ABOUT THIS TASK:
Scan the records beneath this line for the line holding "Lemma disjoint_pools_spec l1" and the line holding "(randbelow : nat", then transcribe exactly those two and all lines between.

INPUT MATERIAL:
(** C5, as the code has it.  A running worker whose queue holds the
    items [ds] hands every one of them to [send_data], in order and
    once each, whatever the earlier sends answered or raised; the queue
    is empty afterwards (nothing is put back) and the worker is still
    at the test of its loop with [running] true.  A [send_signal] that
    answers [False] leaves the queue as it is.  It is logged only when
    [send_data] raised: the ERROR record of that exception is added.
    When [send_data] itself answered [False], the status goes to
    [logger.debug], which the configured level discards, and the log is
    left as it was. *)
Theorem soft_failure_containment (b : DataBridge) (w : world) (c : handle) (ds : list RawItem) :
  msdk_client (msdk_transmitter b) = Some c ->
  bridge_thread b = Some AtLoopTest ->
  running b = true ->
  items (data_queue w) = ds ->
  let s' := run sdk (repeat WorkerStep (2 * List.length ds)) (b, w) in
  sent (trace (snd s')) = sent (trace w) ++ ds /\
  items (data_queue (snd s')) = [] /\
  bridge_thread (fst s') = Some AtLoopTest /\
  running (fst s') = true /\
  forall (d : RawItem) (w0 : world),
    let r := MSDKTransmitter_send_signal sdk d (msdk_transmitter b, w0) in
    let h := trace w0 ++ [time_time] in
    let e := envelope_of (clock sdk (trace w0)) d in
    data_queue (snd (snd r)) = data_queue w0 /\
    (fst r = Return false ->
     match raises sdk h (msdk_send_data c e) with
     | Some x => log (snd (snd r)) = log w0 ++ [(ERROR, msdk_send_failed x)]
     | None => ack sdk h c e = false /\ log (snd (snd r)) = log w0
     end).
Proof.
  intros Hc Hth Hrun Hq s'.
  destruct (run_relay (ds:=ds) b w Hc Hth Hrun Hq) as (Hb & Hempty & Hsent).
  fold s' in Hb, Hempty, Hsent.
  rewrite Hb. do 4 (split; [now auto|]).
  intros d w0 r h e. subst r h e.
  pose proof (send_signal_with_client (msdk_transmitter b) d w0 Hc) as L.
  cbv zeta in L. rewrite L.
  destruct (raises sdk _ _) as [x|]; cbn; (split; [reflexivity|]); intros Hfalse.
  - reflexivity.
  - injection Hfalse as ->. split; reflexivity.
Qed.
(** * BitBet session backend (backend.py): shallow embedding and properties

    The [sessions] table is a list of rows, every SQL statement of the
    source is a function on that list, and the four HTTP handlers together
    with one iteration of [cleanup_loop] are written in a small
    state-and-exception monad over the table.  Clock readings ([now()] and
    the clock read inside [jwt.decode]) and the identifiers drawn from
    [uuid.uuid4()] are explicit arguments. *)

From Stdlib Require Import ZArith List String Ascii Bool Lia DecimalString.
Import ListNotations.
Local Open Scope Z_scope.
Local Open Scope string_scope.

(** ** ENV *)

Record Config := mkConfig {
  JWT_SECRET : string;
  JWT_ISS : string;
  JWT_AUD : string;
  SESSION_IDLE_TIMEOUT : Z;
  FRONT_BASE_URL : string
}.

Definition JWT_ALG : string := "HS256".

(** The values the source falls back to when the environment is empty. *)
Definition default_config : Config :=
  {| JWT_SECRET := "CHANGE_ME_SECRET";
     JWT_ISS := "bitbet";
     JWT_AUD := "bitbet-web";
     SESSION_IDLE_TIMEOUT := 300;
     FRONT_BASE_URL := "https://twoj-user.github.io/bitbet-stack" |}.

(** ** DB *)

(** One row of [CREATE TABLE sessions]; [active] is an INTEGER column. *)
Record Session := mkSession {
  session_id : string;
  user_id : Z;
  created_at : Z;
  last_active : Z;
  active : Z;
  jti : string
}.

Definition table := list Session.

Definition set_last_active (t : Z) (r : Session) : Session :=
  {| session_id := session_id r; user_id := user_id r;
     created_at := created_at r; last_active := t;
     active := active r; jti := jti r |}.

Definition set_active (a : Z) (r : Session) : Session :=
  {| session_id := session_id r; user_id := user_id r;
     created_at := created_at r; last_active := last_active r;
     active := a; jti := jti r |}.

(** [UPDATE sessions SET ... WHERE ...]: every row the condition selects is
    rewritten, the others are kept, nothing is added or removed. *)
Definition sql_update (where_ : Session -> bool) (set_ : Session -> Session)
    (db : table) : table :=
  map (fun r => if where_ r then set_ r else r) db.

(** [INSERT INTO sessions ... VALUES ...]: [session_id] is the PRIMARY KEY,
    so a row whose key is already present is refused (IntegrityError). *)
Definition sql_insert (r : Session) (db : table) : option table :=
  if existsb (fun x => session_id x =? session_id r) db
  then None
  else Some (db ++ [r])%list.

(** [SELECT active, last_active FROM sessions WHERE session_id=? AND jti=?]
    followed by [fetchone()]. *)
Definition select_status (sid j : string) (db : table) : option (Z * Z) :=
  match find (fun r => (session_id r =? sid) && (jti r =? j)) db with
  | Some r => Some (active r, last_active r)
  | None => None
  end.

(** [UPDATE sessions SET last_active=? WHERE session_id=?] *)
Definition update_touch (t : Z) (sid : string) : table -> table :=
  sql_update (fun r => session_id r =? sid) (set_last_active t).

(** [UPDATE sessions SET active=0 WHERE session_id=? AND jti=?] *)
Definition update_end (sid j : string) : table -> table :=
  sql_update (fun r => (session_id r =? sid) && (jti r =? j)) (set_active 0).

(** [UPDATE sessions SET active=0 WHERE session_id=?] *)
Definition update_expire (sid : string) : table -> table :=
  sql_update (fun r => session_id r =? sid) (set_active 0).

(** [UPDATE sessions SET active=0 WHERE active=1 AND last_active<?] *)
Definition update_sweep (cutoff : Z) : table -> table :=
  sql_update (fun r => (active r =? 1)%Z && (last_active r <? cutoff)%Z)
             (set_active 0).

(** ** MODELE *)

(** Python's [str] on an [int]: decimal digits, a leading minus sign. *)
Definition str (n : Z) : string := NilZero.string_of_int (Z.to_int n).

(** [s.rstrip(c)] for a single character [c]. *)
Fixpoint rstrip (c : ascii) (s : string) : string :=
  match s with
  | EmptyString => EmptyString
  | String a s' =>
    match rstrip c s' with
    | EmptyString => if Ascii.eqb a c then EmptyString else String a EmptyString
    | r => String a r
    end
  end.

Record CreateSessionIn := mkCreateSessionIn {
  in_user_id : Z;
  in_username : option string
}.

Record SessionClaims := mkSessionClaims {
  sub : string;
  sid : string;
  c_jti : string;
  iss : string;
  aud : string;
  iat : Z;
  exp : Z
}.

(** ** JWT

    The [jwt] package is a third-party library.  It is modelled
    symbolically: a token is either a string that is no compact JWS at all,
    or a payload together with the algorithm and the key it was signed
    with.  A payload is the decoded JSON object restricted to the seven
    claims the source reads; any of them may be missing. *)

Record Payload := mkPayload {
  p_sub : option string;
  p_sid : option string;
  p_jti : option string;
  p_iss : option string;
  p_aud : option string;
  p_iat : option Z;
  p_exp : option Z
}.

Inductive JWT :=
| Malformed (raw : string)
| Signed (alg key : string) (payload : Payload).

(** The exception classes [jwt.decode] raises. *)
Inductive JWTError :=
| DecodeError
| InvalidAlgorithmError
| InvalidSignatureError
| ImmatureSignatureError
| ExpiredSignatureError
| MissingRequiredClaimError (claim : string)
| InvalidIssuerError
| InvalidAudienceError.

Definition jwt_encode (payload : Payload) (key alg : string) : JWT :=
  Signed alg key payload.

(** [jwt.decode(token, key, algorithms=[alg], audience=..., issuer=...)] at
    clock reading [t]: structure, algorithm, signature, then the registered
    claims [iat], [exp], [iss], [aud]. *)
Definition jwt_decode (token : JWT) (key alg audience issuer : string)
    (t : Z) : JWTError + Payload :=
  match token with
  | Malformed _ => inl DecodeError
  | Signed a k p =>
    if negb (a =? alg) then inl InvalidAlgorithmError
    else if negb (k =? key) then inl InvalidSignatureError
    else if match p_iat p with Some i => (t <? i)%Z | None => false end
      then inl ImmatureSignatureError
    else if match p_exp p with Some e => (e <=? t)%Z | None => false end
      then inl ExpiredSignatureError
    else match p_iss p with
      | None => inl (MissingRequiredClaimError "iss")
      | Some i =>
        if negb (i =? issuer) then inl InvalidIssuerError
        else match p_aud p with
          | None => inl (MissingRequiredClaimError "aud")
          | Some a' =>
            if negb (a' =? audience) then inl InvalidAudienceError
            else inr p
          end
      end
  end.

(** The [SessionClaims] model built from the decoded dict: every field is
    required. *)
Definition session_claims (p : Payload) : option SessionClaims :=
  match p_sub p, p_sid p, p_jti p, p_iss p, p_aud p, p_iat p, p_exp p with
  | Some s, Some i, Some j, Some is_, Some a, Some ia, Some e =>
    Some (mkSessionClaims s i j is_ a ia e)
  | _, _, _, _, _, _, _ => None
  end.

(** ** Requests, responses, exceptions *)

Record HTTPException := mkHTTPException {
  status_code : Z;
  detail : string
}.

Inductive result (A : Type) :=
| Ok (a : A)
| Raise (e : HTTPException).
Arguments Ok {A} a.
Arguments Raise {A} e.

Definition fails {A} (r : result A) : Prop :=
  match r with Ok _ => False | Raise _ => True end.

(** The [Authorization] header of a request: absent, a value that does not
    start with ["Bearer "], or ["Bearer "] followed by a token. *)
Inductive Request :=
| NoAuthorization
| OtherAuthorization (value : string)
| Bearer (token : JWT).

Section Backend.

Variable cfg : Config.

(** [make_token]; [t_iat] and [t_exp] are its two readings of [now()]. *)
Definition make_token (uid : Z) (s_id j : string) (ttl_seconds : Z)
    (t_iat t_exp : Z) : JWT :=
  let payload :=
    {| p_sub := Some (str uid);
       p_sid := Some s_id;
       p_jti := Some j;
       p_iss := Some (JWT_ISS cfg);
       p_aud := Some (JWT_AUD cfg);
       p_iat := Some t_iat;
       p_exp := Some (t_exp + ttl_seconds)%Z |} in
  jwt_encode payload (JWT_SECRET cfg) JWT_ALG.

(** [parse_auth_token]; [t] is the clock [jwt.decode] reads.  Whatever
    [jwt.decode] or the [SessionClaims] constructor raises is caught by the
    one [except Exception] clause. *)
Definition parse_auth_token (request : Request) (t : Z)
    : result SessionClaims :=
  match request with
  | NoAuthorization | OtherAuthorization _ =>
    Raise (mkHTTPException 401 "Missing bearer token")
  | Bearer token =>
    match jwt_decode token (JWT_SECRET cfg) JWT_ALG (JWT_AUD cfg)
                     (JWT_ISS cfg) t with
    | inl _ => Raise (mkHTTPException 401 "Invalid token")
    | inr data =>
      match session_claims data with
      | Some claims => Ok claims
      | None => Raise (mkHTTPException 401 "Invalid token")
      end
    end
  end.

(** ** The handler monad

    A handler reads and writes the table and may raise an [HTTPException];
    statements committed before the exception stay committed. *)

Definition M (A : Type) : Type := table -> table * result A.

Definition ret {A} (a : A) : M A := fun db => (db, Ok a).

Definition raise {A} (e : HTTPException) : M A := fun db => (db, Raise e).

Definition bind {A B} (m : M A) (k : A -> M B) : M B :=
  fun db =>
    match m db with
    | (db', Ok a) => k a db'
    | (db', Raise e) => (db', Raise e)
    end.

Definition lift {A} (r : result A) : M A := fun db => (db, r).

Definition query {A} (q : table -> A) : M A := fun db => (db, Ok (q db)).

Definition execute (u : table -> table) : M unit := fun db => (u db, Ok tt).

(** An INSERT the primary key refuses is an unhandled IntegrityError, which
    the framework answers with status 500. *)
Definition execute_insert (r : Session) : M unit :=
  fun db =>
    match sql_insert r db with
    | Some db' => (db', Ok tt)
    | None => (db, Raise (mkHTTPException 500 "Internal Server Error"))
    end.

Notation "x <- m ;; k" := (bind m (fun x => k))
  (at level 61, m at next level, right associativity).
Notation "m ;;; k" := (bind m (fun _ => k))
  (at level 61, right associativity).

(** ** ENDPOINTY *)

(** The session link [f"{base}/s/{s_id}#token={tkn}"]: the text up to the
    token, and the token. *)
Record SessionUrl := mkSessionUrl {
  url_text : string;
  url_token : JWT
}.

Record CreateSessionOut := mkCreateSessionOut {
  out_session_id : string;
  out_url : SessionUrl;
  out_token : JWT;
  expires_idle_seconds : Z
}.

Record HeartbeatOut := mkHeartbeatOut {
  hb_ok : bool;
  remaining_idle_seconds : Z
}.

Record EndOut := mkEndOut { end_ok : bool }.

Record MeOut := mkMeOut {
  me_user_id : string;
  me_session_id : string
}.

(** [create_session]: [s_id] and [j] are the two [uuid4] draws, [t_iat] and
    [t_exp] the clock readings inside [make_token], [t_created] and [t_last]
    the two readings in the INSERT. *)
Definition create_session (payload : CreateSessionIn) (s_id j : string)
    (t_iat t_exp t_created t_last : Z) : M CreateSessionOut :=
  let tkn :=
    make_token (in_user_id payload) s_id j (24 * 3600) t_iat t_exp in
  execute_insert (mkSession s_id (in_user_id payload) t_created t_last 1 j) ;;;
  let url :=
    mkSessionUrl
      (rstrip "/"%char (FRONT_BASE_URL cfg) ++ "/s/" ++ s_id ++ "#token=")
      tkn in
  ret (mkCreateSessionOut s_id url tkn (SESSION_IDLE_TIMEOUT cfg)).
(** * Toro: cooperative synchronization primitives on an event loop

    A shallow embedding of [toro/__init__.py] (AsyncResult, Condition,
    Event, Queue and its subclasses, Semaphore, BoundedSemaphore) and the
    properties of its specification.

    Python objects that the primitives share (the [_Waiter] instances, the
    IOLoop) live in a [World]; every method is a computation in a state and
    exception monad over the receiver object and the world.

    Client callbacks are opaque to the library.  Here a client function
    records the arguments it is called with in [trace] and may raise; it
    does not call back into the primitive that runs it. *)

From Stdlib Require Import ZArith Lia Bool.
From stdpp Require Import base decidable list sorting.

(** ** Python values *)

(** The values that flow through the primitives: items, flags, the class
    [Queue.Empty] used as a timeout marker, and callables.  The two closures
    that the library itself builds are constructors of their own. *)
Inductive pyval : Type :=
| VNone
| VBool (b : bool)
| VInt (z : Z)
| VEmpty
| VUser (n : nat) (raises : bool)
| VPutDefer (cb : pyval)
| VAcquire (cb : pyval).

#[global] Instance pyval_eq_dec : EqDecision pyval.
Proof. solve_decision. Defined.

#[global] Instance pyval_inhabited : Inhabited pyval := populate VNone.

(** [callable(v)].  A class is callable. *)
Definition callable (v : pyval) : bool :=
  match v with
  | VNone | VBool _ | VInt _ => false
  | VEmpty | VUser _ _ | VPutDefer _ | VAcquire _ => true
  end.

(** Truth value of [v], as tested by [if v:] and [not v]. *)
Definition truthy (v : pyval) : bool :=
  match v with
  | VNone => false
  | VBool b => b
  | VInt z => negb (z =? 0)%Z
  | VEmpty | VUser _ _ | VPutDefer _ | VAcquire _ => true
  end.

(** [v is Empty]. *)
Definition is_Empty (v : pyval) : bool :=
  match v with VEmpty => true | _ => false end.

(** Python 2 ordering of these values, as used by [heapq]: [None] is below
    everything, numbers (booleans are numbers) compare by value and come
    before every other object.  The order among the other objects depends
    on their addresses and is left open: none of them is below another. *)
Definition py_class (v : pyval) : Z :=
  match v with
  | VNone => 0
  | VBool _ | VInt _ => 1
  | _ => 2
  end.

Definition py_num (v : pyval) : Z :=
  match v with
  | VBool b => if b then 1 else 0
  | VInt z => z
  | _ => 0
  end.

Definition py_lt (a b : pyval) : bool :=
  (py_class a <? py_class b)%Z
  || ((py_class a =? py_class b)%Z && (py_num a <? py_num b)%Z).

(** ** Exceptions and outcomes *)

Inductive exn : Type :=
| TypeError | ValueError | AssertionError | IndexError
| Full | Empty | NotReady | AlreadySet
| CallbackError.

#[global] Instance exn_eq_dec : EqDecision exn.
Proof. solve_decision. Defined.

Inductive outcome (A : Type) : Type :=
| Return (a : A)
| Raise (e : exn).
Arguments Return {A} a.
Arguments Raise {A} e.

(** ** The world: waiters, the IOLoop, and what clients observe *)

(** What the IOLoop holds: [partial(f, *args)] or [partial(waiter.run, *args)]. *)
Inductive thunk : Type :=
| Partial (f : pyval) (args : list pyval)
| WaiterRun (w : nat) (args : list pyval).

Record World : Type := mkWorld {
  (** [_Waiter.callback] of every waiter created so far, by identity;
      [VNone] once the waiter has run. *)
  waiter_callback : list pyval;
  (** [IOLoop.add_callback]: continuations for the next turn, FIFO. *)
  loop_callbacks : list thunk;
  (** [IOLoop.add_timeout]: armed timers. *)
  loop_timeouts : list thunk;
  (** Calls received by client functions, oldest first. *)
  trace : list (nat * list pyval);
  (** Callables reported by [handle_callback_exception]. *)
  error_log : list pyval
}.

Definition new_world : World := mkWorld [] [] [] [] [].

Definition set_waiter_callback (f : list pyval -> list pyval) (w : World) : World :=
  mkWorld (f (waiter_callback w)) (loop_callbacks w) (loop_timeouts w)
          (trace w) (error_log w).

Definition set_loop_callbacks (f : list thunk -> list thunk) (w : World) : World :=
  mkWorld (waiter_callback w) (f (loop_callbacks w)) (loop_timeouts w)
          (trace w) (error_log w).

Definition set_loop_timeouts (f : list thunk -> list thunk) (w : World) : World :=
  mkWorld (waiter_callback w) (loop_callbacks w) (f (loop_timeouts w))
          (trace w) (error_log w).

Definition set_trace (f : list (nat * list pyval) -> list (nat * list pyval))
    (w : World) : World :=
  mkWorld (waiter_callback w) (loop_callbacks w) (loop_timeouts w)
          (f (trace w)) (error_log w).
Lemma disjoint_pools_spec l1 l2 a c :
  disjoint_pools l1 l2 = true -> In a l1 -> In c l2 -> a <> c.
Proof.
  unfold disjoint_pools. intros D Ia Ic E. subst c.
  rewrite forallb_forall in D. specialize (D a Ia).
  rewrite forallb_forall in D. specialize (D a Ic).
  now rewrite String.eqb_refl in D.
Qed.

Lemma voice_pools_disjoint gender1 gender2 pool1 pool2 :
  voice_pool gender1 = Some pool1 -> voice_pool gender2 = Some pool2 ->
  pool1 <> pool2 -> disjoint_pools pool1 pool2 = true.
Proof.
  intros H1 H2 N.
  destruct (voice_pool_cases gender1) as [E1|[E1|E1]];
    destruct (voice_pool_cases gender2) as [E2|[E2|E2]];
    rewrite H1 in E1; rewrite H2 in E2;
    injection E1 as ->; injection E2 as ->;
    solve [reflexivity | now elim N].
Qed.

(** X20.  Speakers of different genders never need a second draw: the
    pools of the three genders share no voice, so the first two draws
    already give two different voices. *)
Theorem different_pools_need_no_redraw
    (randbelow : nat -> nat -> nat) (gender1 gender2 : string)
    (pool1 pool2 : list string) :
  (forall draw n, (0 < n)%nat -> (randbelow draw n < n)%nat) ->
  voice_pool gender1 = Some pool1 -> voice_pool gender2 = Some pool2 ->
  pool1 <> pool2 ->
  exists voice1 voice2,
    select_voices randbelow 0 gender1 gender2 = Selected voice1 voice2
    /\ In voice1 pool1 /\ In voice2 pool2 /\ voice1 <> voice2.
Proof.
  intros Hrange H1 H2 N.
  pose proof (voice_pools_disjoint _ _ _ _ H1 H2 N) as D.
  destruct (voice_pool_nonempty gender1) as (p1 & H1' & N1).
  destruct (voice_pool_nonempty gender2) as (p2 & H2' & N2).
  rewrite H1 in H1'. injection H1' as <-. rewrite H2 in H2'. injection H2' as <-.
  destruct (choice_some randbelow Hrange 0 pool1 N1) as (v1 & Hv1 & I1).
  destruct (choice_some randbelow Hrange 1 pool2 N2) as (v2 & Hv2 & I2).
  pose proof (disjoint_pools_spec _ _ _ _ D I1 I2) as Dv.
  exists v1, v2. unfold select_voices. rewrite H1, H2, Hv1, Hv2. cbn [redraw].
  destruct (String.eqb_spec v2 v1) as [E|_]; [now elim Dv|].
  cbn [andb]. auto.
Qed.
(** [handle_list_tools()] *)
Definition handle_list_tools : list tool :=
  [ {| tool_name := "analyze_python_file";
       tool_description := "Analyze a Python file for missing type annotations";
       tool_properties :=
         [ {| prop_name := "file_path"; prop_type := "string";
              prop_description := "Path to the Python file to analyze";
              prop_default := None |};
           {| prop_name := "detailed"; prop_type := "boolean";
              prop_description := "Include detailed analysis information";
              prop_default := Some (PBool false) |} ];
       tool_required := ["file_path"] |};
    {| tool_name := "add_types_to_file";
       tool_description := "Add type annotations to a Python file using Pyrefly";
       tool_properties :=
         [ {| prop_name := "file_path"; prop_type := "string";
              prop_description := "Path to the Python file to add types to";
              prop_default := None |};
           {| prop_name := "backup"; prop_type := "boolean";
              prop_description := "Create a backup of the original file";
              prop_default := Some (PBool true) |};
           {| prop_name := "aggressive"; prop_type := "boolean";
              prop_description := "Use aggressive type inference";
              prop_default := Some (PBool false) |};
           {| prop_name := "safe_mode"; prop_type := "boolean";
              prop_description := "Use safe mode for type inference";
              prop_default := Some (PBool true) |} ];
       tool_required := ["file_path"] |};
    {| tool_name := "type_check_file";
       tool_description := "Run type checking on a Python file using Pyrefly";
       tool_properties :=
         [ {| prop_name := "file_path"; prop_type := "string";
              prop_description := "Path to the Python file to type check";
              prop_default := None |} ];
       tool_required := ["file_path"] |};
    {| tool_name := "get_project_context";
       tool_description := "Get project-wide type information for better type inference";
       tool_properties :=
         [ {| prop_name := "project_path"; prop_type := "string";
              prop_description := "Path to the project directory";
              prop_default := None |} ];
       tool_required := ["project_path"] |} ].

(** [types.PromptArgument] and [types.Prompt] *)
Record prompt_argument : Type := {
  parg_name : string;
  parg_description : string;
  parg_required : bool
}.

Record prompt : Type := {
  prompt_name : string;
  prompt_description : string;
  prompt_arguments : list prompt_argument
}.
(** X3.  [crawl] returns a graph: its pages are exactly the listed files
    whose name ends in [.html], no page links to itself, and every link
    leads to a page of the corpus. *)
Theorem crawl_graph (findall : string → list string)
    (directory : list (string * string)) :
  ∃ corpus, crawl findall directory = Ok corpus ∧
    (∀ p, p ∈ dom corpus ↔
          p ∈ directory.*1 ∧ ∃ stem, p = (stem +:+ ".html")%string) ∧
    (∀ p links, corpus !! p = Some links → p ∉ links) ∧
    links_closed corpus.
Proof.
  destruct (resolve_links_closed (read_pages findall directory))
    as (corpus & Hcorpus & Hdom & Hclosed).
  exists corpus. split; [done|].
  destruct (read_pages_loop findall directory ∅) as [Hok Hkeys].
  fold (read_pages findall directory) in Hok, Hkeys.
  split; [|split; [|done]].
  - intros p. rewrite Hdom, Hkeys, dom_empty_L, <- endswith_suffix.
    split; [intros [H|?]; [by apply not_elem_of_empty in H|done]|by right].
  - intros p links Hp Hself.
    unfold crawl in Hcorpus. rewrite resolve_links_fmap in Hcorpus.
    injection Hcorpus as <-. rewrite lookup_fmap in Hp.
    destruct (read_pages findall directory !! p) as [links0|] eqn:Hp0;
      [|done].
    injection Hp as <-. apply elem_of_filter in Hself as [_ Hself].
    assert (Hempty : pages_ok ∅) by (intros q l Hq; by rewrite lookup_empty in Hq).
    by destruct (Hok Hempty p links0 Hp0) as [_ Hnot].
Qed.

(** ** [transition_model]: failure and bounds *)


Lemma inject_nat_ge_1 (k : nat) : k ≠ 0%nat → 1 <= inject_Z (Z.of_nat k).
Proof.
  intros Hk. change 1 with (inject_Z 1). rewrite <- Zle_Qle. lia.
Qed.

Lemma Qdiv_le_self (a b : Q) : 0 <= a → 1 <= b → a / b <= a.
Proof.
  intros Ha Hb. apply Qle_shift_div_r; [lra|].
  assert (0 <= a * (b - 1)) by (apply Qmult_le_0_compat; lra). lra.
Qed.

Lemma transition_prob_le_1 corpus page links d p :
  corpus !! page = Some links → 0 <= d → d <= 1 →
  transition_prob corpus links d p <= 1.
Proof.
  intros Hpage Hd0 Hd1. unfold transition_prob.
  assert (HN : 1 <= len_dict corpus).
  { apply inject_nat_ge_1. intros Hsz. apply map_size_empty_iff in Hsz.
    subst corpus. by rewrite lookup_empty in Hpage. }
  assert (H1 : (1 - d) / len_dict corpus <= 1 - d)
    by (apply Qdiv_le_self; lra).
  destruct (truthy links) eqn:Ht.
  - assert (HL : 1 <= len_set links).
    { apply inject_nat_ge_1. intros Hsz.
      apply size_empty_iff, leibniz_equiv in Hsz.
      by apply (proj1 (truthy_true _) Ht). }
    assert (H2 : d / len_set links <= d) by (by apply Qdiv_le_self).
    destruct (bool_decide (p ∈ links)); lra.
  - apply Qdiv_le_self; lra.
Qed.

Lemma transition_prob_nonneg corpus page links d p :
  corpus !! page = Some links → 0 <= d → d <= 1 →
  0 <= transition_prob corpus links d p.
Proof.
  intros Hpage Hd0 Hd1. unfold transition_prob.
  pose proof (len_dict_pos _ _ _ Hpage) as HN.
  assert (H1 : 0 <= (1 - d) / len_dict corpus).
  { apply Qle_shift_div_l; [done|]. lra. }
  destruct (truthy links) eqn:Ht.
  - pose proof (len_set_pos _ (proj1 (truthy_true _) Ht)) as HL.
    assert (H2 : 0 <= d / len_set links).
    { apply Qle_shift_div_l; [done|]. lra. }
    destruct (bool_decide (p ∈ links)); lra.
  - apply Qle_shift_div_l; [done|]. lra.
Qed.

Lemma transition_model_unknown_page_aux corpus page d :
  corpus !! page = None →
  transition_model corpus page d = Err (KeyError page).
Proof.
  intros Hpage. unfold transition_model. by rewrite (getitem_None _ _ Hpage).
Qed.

SOLUTION TO THE EXERCISE:
Lemma disjoint_pools_spec l1 l2 a c :
  disjoint_pools l1 l2 = true -> In a l1 -> In c l2 -> a <> c.
Proof.
  unfold disjoint_pools. intros D Ia Ic E. subst c.
  rewrite forallb_forall in D. specialize (D a Ia).
  rewrite forallb_forall in D. specialize (D a Ic).
  now rewrite String.eqb_refl in D.
Qed.

Lemma voice_pools_disjoint gender1 gender2 pool1 pool2 :
  voice_pool gender1 = Some pool1 -> voice_pool gender2 = Some pool2 ->
  pool1 <> pool2 -> disjoint_pools pool1 pool2 = true.
Proof.
  intros H1 H2 N.
  destruct (voice_pool_cases gender1) as [E1|[E1|E1]];
    destruct (voice_pool_cases gender2) as [E2|[E2|E2]];
    rewrite H1 in E1; rewrite H2 in E2;
    injection E1 as ->; injection E2 as ->;
    solve [reflexivity | now elim N].
Qed.

(** X20.  Speakers of different genders never need a second draw: the
    pools of the three genders share no voice, so the first two draws
    already give two different voices. *)
Theorem different_pools_need_no_redraw
    (randbelow : nat -> nat -> nat) (gender1 gender2 : string)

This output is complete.